TASK BRIEF: For the entries below, state how many lines contain the word "numbers" and add nothing else.

(Stored items)
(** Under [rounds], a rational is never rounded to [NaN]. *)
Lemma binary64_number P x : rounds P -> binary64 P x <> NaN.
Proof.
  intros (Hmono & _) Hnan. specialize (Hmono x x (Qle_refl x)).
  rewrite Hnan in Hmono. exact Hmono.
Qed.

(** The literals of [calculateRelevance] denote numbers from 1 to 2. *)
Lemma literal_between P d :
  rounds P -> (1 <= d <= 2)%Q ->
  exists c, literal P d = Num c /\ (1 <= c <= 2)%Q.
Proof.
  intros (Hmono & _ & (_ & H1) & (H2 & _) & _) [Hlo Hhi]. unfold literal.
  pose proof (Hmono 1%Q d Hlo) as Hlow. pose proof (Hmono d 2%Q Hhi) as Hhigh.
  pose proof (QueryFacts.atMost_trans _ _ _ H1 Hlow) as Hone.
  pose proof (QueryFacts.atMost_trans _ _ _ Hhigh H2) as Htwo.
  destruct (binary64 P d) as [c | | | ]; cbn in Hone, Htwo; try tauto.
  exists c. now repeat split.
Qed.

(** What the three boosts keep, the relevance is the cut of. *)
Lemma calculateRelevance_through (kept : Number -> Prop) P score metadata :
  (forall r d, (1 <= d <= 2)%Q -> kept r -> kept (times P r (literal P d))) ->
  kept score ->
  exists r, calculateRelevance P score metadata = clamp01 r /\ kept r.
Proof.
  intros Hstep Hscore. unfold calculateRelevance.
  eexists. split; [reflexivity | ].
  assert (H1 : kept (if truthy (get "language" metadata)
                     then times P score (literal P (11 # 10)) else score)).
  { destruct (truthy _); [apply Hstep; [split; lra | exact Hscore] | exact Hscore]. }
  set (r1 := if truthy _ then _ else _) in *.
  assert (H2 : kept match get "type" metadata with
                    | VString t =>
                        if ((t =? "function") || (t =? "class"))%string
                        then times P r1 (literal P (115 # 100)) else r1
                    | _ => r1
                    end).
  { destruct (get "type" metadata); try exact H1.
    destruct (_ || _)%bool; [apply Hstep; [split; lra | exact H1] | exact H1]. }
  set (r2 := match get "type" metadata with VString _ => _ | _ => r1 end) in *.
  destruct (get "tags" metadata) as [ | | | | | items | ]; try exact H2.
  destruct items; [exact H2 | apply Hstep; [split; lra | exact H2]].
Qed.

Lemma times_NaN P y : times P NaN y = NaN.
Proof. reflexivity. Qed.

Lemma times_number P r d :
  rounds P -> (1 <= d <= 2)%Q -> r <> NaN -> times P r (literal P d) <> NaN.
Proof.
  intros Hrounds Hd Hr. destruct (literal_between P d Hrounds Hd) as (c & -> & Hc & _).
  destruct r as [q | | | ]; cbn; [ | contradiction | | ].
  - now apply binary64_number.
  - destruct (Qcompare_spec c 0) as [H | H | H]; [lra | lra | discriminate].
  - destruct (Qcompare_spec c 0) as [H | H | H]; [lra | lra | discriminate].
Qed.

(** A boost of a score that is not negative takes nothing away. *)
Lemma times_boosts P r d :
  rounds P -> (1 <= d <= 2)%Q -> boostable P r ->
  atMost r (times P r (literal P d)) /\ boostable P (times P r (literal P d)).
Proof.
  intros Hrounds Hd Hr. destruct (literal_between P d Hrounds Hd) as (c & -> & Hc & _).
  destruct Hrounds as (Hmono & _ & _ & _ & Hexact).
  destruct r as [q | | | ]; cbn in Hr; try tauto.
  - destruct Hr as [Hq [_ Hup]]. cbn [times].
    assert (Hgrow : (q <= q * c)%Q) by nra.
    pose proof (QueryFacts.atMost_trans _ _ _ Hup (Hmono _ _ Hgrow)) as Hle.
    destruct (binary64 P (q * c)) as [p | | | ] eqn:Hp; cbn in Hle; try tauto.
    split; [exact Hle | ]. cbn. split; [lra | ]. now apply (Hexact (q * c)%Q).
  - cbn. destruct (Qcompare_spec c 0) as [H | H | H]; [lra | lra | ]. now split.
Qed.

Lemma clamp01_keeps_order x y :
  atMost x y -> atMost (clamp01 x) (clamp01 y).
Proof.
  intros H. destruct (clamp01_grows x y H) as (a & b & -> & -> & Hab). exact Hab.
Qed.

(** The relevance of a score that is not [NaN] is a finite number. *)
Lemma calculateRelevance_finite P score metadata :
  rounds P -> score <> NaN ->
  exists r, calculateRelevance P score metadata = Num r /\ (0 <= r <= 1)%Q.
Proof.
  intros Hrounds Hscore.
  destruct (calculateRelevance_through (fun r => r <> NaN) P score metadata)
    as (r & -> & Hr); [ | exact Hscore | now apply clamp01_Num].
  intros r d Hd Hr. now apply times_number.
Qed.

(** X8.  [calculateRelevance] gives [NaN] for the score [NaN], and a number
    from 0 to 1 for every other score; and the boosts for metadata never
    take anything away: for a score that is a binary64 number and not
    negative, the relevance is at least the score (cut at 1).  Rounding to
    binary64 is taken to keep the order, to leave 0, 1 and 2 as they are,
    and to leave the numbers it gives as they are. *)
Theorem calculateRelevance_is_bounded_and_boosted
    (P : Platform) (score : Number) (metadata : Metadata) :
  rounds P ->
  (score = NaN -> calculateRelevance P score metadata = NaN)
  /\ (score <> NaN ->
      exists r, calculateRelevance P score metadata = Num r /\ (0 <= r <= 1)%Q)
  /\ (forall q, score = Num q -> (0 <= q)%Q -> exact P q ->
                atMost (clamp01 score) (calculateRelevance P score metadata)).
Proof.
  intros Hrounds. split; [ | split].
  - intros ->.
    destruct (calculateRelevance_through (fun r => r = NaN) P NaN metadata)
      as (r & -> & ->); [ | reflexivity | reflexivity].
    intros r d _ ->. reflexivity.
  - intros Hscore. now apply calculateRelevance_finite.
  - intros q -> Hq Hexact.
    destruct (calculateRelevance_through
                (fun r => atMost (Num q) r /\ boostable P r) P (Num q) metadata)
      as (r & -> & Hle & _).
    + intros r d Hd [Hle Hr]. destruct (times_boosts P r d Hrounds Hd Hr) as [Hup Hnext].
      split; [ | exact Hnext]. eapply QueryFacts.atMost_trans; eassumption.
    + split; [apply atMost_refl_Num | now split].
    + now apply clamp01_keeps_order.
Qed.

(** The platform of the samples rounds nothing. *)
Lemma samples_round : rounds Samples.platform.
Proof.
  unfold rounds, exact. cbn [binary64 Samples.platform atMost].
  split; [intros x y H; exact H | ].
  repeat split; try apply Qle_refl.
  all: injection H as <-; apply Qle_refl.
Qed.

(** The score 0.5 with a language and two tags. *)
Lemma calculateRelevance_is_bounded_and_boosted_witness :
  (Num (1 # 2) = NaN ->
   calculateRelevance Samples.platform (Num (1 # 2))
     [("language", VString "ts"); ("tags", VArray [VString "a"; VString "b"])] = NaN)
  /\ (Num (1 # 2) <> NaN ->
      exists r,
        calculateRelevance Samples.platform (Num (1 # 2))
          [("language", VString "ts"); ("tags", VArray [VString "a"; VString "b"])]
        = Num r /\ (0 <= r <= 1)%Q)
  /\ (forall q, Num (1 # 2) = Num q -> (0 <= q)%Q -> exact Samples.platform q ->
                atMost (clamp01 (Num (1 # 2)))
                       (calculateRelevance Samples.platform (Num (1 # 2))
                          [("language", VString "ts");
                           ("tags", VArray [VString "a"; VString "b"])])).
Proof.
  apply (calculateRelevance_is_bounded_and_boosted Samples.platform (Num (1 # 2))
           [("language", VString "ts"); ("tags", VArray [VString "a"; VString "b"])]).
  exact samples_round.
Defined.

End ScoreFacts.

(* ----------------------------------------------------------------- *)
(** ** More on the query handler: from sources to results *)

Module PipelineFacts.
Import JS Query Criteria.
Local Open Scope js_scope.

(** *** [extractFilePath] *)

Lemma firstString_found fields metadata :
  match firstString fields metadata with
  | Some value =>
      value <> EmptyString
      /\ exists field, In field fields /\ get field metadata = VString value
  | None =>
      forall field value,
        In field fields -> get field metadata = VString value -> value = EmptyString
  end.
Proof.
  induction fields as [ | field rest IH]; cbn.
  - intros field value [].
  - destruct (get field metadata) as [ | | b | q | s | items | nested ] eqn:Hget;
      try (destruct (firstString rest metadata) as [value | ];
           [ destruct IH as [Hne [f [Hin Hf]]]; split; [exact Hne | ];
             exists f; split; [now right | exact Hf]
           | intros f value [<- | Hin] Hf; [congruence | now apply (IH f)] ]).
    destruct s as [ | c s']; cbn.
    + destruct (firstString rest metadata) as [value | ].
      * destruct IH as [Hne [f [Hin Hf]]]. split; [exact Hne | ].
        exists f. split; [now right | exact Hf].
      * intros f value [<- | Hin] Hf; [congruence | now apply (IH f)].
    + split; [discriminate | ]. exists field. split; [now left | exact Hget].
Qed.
...
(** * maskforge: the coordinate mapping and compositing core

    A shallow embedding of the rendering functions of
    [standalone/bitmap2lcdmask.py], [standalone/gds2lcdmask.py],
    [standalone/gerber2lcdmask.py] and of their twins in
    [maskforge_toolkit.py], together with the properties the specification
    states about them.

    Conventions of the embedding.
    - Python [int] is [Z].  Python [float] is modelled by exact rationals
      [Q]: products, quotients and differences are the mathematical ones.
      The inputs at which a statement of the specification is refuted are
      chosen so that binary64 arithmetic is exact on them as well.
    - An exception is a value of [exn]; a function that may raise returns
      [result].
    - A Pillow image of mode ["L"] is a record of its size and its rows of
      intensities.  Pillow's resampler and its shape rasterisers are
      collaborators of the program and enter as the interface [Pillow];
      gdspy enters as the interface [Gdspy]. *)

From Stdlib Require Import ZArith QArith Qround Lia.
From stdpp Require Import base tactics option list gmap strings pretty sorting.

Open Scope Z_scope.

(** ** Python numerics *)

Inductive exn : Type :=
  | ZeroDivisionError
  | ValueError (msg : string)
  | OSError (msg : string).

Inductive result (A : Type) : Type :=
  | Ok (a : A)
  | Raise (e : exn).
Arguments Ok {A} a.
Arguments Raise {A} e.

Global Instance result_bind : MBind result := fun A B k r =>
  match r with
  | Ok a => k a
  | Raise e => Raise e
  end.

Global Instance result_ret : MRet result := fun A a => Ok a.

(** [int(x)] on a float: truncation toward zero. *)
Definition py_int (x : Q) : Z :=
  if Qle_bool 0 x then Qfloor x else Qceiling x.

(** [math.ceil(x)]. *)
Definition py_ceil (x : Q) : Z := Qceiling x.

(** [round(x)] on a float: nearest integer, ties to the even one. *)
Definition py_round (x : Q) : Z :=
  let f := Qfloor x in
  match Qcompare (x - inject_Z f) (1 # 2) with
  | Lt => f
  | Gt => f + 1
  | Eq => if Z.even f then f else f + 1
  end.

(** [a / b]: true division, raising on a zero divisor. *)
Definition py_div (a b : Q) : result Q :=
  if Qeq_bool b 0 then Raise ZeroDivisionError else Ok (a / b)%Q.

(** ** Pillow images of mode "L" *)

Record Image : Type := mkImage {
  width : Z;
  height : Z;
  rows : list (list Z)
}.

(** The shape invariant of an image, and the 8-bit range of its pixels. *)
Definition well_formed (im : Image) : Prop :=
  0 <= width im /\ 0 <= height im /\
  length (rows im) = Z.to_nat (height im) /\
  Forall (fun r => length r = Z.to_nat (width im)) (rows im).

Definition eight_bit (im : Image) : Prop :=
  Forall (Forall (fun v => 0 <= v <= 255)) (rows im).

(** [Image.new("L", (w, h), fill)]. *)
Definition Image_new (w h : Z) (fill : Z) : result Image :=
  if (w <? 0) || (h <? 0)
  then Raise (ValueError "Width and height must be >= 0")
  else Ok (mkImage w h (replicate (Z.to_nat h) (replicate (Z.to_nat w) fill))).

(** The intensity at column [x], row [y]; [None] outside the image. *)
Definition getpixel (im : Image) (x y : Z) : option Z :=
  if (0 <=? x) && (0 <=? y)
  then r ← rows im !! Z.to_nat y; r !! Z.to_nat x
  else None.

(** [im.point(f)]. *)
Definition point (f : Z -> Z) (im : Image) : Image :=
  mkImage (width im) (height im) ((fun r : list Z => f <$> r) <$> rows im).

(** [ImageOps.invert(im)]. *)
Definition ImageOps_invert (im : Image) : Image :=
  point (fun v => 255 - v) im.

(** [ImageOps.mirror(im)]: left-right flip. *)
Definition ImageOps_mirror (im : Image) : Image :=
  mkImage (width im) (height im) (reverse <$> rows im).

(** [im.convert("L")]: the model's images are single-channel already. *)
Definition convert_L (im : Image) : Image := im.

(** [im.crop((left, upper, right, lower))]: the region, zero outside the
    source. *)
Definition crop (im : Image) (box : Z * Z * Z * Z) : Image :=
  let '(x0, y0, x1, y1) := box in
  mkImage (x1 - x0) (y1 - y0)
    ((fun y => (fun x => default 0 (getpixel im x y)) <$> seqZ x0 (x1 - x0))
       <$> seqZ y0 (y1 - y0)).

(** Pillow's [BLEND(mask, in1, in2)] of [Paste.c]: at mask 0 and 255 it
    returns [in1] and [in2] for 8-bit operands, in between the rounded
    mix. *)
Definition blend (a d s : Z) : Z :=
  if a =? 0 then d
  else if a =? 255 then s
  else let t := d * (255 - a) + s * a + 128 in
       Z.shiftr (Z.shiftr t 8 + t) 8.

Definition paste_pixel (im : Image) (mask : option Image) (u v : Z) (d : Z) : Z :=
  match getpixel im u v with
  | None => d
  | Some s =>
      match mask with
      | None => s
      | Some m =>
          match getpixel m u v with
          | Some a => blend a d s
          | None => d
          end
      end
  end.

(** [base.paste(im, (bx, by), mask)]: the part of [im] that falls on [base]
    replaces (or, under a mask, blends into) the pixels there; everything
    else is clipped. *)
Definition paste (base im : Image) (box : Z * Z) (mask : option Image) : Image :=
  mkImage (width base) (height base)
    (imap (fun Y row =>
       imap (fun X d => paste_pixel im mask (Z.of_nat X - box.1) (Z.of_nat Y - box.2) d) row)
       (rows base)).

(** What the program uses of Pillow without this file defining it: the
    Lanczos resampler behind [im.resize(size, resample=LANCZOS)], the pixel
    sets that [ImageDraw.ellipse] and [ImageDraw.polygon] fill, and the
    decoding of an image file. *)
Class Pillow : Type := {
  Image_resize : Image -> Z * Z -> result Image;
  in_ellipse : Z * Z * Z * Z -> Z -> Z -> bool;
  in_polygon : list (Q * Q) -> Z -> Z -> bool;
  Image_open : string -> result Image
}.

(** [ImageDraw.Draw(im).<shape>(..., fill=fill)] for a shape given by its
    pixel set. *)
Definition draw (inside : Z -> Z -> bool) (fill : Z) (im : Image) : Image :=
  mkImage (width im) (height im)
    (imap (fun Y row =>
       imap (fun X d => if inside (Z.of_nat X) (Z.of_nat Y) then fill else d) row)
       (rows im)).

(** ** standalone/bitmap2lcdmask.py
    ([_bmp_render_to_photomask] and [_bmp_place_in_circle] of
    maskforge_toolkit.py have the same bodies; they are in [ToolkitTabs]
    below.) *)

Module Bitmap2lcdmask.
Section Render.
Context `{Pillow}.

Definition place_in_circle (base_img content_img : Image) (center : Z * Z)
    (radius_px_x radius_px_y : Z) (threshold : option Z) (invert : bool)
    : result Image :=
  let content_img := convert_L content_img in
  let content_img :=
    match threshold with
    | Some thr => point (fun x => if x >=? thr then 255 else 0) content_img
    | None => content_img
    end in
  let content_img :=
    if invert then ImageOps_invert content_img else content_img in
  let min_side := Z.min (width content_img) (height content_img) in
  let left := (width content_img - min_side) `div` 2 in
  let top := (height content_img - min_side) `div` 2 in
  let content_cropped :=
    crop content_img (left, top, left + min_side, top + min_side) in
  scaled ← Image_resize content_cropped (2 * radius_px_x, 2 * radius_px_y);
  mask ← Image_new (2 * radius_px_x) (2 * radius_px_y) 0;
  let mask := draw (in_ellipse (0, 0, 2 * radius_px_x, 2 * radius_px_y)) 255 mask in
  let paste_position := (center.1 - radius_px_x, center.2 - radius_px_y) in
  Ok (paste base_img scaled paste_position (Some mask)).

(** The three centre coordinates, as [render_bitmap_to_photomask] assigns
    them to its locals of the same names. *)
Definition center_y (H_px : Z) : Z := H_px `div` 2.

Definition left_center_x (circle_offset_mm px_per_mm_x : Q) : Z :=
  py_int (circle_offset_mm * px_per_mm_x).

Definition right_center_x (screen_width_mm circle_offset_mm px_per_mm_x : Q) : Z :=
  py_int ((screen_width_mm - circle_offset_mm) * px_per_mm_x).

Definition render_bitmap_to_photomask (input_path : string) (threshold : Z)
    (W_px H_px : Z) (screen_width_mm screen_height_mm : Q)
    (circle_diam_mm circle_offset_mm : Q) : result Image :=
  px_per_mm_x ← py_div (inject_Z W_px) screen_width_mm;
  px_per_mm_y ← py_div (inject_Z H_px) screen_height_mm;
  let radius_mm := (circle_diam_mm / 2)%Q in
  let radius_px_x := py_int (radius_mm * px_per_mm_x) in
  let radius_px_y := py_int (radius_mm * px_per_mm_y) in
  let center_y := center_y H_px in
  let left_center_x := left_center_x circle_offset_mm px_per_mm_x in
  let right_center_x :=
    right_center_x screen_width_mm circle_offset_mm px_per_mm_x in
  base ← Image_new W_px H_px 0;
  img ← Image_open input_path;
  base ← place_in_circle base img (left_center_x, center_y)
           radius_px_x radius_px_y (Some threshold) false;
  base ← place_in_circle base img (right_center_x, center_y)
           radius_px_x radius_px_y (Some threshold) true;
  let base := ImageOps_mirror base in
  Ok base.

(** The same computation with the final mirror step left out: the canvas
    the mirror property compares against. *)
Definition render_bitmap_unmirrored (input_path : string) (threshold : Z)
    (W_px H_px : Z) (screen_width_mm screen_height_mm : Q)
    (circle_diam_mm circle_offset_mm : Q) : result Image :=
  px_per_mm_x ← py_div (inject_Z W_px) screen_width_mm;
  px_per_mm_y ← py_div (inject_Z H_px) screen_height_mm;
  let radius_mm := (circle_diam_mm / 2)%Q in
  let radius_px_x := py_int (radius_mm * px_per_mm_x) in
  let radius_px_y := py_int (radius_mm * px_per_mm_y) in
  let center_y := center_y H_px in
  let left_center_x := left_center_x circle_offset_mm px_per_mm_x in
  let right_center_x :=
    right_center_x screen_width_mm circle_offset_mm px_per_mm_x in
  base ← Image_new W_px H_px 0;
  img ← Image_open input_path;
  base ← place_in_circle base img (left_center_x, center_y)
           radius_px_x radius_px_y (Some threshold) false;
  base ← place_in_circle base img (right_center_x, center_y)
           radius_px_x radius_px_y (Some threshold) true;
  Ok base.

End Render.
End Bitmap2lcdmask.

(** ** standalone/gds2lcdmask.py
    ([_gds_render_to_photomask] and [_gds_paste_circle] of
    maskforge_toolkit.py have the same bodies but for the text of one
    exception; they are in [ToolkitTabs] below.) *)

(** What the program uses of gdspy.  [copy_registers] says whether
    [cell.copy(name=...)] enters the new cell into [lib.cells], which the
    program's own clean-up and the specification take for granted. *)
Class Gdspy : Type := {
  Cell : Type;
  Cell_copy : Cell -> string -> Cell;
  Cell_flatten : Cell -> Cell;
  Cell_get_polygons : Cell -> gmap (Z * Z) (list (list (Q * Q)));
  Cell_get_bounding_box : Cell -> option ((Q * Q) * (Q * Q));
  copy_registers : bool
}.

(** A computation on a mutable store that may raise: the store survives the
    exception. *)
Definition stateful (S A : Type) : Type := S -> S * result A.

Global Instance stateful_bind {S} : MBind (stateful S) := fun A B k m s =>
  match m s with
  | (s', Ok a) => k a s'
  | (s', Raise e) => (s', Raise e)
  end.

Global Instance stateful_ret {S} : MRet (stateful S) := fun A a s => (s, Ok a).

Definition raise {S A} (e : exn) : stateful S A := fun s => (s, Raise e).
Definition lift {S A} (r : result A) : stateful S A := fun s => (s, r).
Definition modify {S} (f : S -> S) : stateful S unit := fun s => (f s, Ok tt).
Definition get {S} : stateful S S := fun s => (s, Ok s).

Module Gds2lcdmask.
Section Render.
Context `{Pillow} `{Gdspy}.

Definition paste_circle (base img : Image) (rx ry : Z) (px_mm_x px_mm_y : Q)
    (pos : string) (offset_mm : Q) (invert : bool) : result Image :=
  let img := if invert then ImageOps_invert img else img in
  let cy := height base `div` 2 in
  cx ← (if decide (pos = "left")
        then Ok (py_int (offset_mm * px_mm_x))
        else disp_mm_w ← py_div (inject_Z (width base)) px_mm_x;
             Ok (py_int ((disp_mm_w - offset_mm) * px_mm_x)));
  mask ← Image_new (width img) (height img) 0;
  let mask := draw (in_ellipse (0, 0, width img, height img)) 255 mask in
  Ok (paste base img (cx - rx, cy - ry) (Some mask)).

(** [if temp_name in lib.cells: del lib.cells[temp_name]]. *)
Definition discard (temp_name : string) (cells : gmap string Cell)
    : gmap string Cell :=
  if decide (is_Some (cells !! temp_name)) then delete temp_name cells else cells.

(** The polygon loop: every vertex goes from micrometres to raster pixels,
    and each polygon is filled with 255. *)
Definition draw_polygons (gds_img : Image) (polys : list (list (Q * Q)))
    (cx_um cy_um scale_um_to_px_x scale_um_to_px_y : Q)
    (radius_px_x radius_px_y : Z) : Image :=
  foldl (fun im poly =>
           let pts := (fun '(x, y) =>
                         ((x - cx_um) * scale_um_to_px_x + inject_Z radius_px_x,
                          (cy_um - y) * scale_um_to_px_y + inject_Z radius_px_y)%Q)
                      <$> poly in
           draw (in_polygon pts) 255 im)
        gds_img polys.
...
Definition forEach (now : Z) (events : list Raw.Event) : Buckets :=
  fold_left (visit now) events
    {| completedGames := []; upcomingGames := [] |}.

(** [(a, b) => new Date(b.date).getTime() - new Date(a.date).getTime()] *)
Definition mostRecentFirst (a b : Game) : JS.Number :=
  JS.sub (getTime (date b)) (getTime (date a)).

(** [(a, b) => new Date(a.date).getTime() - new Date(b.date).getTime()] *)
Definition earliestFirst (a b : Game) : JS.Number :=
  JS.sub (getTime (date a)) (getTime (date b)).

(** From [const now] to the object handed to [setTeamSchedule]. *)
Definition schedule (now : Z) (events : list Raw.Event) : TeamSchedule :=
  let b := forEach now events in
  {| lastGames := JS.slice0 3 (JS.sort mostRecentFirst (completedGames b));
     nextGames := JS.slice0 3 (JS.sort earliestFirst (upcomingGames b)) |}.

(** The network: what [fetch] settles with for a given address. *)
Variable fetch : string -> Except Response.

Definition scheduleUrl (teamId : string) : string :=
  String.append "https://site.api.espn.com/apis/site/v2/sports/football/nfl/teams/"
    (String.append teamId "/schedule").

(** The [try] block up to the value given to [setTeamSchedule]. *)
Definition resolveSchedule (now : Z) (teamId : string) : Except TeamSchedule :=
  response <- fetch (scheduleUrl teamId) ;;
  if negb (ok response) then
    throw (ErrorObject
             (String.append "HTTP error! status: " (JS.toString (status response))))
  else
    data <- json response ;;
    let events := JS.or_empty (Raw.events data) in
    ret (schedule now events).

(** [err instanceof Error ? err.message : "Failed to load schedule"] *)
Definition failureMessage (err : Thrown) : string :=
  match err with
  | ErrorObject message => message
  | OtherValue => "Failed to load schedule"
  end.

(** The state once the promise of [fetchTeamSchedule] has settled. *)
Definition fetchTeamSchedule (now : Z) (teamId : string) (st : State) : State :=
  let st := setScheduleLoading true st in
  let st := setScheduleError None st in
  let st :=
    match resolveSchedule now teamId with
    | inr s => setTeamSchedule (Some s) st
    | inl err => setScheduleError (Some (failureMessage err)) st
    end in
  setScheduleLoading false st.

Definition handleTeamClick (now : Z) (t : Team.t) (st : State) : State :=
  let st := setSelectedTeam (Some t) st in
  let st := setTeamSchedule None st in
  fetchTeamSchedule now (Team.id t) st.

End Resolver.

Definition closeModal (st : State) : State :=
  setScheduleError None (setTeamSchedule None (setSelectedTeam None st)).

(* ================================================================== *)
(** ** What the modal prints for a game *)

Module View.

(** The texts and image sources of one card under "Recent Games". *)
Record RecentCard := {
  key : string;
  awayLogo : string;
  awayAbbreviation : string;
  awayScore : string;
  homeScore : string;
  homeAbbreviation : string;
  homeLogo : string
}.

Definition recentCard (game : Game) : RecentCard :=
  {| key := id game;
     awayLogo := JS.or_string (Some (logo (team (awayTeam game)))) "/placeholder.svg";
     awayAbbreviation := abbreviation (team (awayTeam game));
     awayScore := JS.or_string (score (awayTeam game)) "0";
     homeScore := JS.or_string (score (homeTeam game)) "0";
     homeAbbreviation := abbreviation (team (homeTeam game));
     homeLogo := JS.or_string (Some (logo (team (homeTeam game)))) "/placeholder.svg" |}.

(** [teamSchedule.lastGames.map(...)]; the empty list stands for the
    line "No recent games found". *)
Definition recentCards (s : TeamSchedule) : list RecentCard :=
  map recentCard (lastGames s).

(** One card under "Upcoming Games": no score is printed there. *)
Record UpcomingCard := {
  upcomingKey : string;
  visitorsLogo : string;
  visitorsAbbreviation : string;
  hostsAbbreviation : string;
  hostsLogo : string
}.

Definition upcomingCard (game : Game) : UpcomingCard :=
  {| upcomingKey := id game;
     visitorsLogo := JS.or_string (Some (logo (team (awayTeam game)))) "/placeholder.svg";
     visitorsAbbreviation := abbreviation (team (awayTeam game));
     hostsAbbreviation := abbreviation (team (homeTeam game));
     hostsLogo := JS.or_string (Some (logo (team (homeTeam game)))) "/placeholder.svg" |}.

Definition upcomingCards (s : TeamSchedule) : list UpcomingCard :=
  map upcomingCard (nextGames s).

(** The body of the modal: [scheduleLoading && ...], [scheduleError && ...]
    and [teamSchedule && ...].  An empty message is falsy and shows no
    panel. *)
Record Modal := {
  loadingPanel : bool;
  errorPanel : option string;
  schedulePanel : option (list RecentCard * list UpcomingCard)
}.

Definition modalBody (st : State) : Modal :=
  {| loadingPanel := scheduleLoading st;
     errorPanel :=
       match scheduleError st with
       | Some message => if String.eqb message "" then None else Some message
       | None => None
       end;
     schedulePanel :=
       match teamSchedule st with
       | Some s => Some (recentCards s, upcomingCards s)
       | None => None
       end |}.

RESPONSE TO THE TASK: 2